• [About this exercise]
Return copies of the lines below that mention "Hres".

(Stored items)
== == ==
(** X19. A queued request whose URL is in a bundle that is still being
    loaded survives the error notification of any bundle: when no URL of the
    queue is read as a member of [Object.prototype], the handler returns,
    keeps the queue of that URL and calls none of its continuations. When
    the loading bundle is then loaded, every continuation of the queue is
    called with null and the blob URL of that bundle's resource, and the
    queue of the URL is deleted. *)
Theorem request_falls_back_to_loading_bundle w1 w2 err b1 b2 res path url requests s :
  NoDup (obj_keys (_fileRequests s)) →
  obj_get url (_fileRequests s) = Some requests →
  b2 ∈ bundles_of url s →
  is_loading w1 b2 = true →
  Asset.resource (objects w2 b2) = Some res →
  decodeURIComponent w2 url = Some path →
  (∀ url', url' ∈ obj_keys (_fileRequests s) → is_Some (decodeURIComponent w2 url')) →
  (∀ url', url' ∈ obj_keys (_fileRequests s) → ¬ reads_member url' s) →
  ∃ s1, _onBundleError w1 err b1 s = Ok s1 ∧
    obj_get url (_fileRequests s1) = Some requests ∧
    calls s1 = calls s ++ flat_map (failed_calls w1 err s)
                            (filter (λ e, e.1 ≠ url) (for_in_entries (_fileRequests s))) ∧
    ∃ s2, _onBundleLoaded w2 b2 s1 = Ok s2 ∧
          obj_get url (_fileRequests s2) = None ∧
          ∀ r, r ∈ requests →
               {| call_callback := r; call_err := None;
                  call_blobUrl := Some (getBlobUrl res path) |} ∈ calls s2.
Proof.
  intros Hnd Hq Hb2 Hl Hres Hd Hdec Hsafe.
  destruct (onBundleError_spec w1 err b1 s Hnd)
    as (s1 & E1 & EF & EC & _ & _ & EU & EA & _).
  { intros url' Hin Hm. by apply (Hsafe url' Hin), reads_method_member. }
  exists s1. split; [done|].
  assert (Hcan : canLoadUrl w1 url s = Return true).
  { apply canLoadUrl_survivor. exists b2. eauto. }
  assert (Hq1 : obj_get url (_fileRequests s1) = Some requests).
  { rewrite EF, obj_get_filter, Hq by done. cbn [fst]. by rewrite decide_True. }
  assert (Hnd1 : NoDup (obj_keys (_fileRequests s1))).
  { rewrite EF. by apply NoDup_keys_filter. }
  assert (Hc : covers b2 url s1 = true).
  { rewrite (covers_frame b2 url s1 s) by done. by apply covers_true. }
  assert (Hsub : ∀ url', url' ∈ obj_keys (_fileRequests s1) →
                         url' ∈ obj_keys (_fileRequests s)).
  { intros url' Hin. rewrite EF in Hin. unfold obj_keys in *.
    apply list_elem_of_fmap in Hin as (e & -> & He%list_elem_of_filter).
    apply list_elem_of_fmap. exists e. split; [done|apply He]. }
  split_and!; [done| |].
  - rewrite EC. f_equal.
    assert (Hkey : ∀ e, e ∈ for_in_entries (_fileRequests s) → e.1 = url →
                        failed_calls w1 err s e = []).
    { intros [k v] _ Hk. cbn in Hk. subst k. unfold failed_calls. cbn [fst]. by rewrite Hcan. }
    revert Hkey. generalize (for_in_entries (_fileRequests s)). intros o.
    induction o as [|e o IH]; intros Hkey; [done|].
    cbn [flat_map]. rewrite filter_cons. destruct (decide (e.1 ≠ url)) as [Hne|He].
    + cbn [flat_map]. f_equal. apply IH. intros e' He'. apply Hkey. by right.
    + rewrite Hkey; [|by left|by destruct (decide (e.1 = url))]. cbn [app].
      apply IH. intros e' He'. apply Hkey. by right.
  - destruct (onBundleLoaded_spec w2 b2 res s1 Hnd1 Hres) as (s2 & E & EF2 & EC2 & _).
    { intros url' Hin. rewrite (reads_member_frame url' s1 s) by done.
      by apply Hsafe, Hsub. }
    { intros url' Hin _. by apply Hdec, Hsub. }
    exists s2. split_and!; [done| |].
    + rewrite EF2, obj_get_filter, Hq1 by done. cbn [fst]. rewrite decide_False; [done|].
      by rewrite Hc.
    + intros r Hr. rewrite EC2. apply elem_of_app. right.
      apply list_elem_of_In, in_flat_map. exists (url, requests). split.
      * apply list_elem_of_In, elem_of_for_in_entries. by apply obj_get_elem.
      * apply list_elem_of_In. unfold resolved_calls. cbn [fst snd]. rewrite Hc, Hd.
        unfold calls_of. apply list_elem_of_fmap. by exists r.
Qed.
(** * Guardian Angel: emergency trigger, location watch and sharing session

    A shallow embedding of the stateful core of [src/index.tsx] (the [App]
    component): the volume-key gesture handlers, [activateEmergencyMode],
    the location-watch effect, the sharing countdown effect and the
    sharing handlers.

    The component is a React function component, rendered with
    [createRoot].  Its behaviour is modelled as a transition system over
    a [World]:
    - [State] holds the [useState] cells,
    - [Refs] holds the [useRef] cells,
    - [Platform] holds what the browser keeps for the page: the clock, the
      timer table, the geolocation watches, the pending asynchronous
      requests, the siren element, and a log of the calls made.

    An [Event] is one callback of the page: a key event, a click, a timer
    that comes due, the answer to an asynchronous request, a callback of
    the geolocation watch.  It runs to completion against the state of
    the last render, its state updates are batched, and it is followed by
    [commit], the render: every effect whose dependency array changed is
    re-run, all clean-ups first (each closing over the previous render),
    then all bodies.  Time only passes between events ([EvElapse]); a timer
    may fire late but never early.

    A closure (timer callback, watch callback) is represented by the
    values it captured.  Ids of timers, watches, requests and position
    objects are drawn from one counter.

    The second part of the definitions adds the rest of the component:
    the simulated call with its script, voice and clock, the help lookups
    and the chat.

    Out of the model: the calls on the map objects, the messages of the
    share buttons, the rendering of an answer as HTML, styling; the double
    mount of development builds. *)

From Stdlib Require Import ZArith List String Ascii Bool Lia Arith DecimalString.
From Stdlib Require DecimalPos.
Import ListNotations.

Local Open Scope string_scope.
Local Open Scope Z_scope.

Set Implicit Arguments.

(** ** Data *)

Inductive View := Home | Tools | ChatView.

(** A position object as stored by [setLocation].  Coordinates are kept
    in fixed point (the code only copies them and tests them for zero);
    [ident] is the identity of the JS object: [setLocation] always
    receives a fresh object, and the dependency array of the watch effect
    compares objects by identity. *)
Record Loc := mkLoc { ident : nat; latitude : Z; longitude : Z }.

(** The [useState] cells of [App] (lines 15-33). *)
Record State := mkState {
  view : View;
  isEmergency : bool;
  location : option Loc;
  error : option string;
  isRecording : bool;
  showFakeCall : bool;
  showContactSelector : bool;
  isCallActive : bool;
  showSharingOptions : bool;
  isSharingLocation : bool;
  sharingEndTime : option Z;
  remainingTime : string;
  volumeUpCount : nat }.

(** The [useRef] cells (lines 35-49).  [mediaRecorderRef] is [Some true]
    while the recorder it points to is in state ['recording'].
    [mapInstanceRef] and [markerRef] are set and cleared together. *)
Record Refs := mkRefs {
  mediaRecorderRef : option bool;
  mapInstanceRef : bool;
  locationWatchIdRef : option nat;
  locationSharingTimerRef : option nat;
  volumeUpTimeoutRef : option nat;
  longPressTimeoutRef : option nat }.

(** The closure a timer runs.  A closure is represented by the values it
    captured from the render that created it. *)
Inductive TimerKind :=
| LongPress (capturedIsEmergency : bool)  (* line 257; [activateEmergencyMode] of that render *)
| TapWindow                               (* line 274 *)
| ShareTick (capturedEndTime : Z).        (* line 215, an interval *)

Record Timer := mkTimer { tid : nat; due : Z; kind : TimerKind }.

(** A geolocation watch; its error callback captured [isSharingLocation]. *)
Record Watch := mkWatch { wid : nat; capturedSharing : bool }.

(** Asynchronous requests that have not called back yet. *)
Inductive Async :=
| PermissionMedia   (* line 53 *)
| PermissionFix     (* line 54 *)
| ActivationFix     (* line 117 *)
| RecordingStart.   (* line 88 *)

(** Calls that leave the component, newest first. *)
Inductive Call :=
| CWatchPosition (id : nat)
| CClearWatch (id : nat)
| CGetCurrentPosition
| CSirenPlay
| CSirenPause
| CVibrate (on : bool)
| CDownload
| CQuadTap      (* line 271 reached *)
| CLongPress.   (* line 258 reached *)

Record Platform := mkPlatform {
  now : Z;
  nextId : nat;
  timers : list Timer;
  watches : list Watch;
  pending : list (nat * Async);
  sirenPlaying : bool;
  canVibrate : bool;     (* ['vibrate' in navigator] *)
  leaflet : bool;        (* [window.L] is loaded *)
  calls : list Call }.

Record World := mkWorld { st : State; refs : Refs; plat : Platform }.

(** ** Field updates *)

Definition set_view v s :=
  mkState v (isEmergency s) (location s) (error s) (isRecording s) (showFakeCall s)
    (showContactSelector s) (isCallActive s) (showSharingOptions s) (isSharingLocation s)
    (sharingEndTime s) (remainingTime s) (volumeUpCount s).
Definition setIsEmergency v s :=
  mkState (view s) v (location s) (error s) (isRecording s) (showFakeCall s)
    (showContactSelector s) (isCallActive s) (showSharingOptions s) (isSharingLocation s)
    (sharingEndTime s) (remainingTime s) (volumeUpCount s).
Definition setLocation v s :=
  mkState (view s) (isEmergency s) v (error s) (isRecording s) (showFakeCall s)
    (showContactSelector s) (isCallActive s) (showSharingOptions s) (isSharingLocation s)
    (sharingEndTime s) (remainingTime s) (volumeUpCount s).
Definition setError v s :=
  mkState (view s) (isEmergency s) (location s) v (isRecording s) (showFakeCall s)
    (showContactSelector s) (isCallActive s) (showSharingOptions s) (isSharingLocation s)
    (sharingEndTime s) (remainingTime s) (volumeUpCount s).
Definition setIsRecording v s :=
  mkState (view s) (isEmergency s) (location s) (error s) v (showFakeCall s)
    (showContactSelector s) (isCallActive s) (showSharingOptions s) (isSharingLocation s)
    (sharingEndTime s) (remainingTime s) (volumeUpCount s).
Definition setShowFakeCall v s :=
  mkState (view s) (isEmergency s) (location s) (error s) (isRecording s) v
    (showContactSelector s) (isCallActive s) (showSharingOptions s) (isSharingLocation s)
    (sharingEndTime s) (remainingTime s) (volumeUpCount s).
Definition setShowContactSelector v s :=
  mkState (view s) (isEmergency s) (location s) (error s) (isRecording s) (showFakeCall s)
    v (isCallActive s) (showSharingOptions s) (isSharingLocation s)
    (sharingEndTime s) (remainingTime s) (volumeUpCount s).
Definition setIsCallActive v s :=
  mkState (view s) (isEmergency s) (location s) (error s) (isRecording s) (showFakeCall s)
    (showContactSelector s) v (showSharingOptions s) (isSharingLocation s)
    (sharingEndTime s) (remainingTime s) (volumeUpCount s).
Definition setShowSharingOptions v s :=
  mkState (view s) (isEmergency s) (location s) (error s) (isRecording s) (showFakeCall s)
    (showContactSelector s) (isCallActive s) v (isSharingLocation s)
    (sharingEndTime s) (remainingTime s) (volumeUpCount s).
Definition setIsSharingLocation v s :=
  mkState (view s) (isEmergency s) (location s) (error s) (isRecording s) (showFakeCall s)
    (showContactSelector s) (isCallActive s) (showSharingOptions s) v
    (sharingEndTime s) (remainingTime s) (volumeUpCount s).
Definition setSharingEndTime v s :=
  mkState (view s) (isEmergency s) (location s) (error s) (isRecording s) (showFakeCall s)
    (showContactSelector s) (isCallActive s) (showSharingOptions s) (isSharingLocation s)
    v (remainingTime s) (volumeUpCount s).
Definition setRemainingTime v s :=
  mkState (view s) (isEmergency s) (location s) (error s) (isRecording s) (showFakeCall s)
    (showContactSelector s) (isCallActive s) (showSharingOptions s) (isSharingLocation s)
    (sharingEndTime s) v (volumeUpCount s).
Definition setVolumeUpCount v s :=
  mkState (view s) (isEmergency s) (location s) (error s) (isRecording s) (showFakeCall s)
    (showContactSelector s) (isCallActive s) (showSharingOptions s) (isSharingLocation s)
    (sharingEndTime s) (remainingTime s) v.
== == ==
• [Answer to the problem]
  intros Hnd Hq Hb2 Hl Hres Hd Hdec Hsafe.
  - destruct (onBundleLoaded_spec w2 b2 res s1 Hnd1 Hres) as (s2 & E & EF2 & EC2 & _).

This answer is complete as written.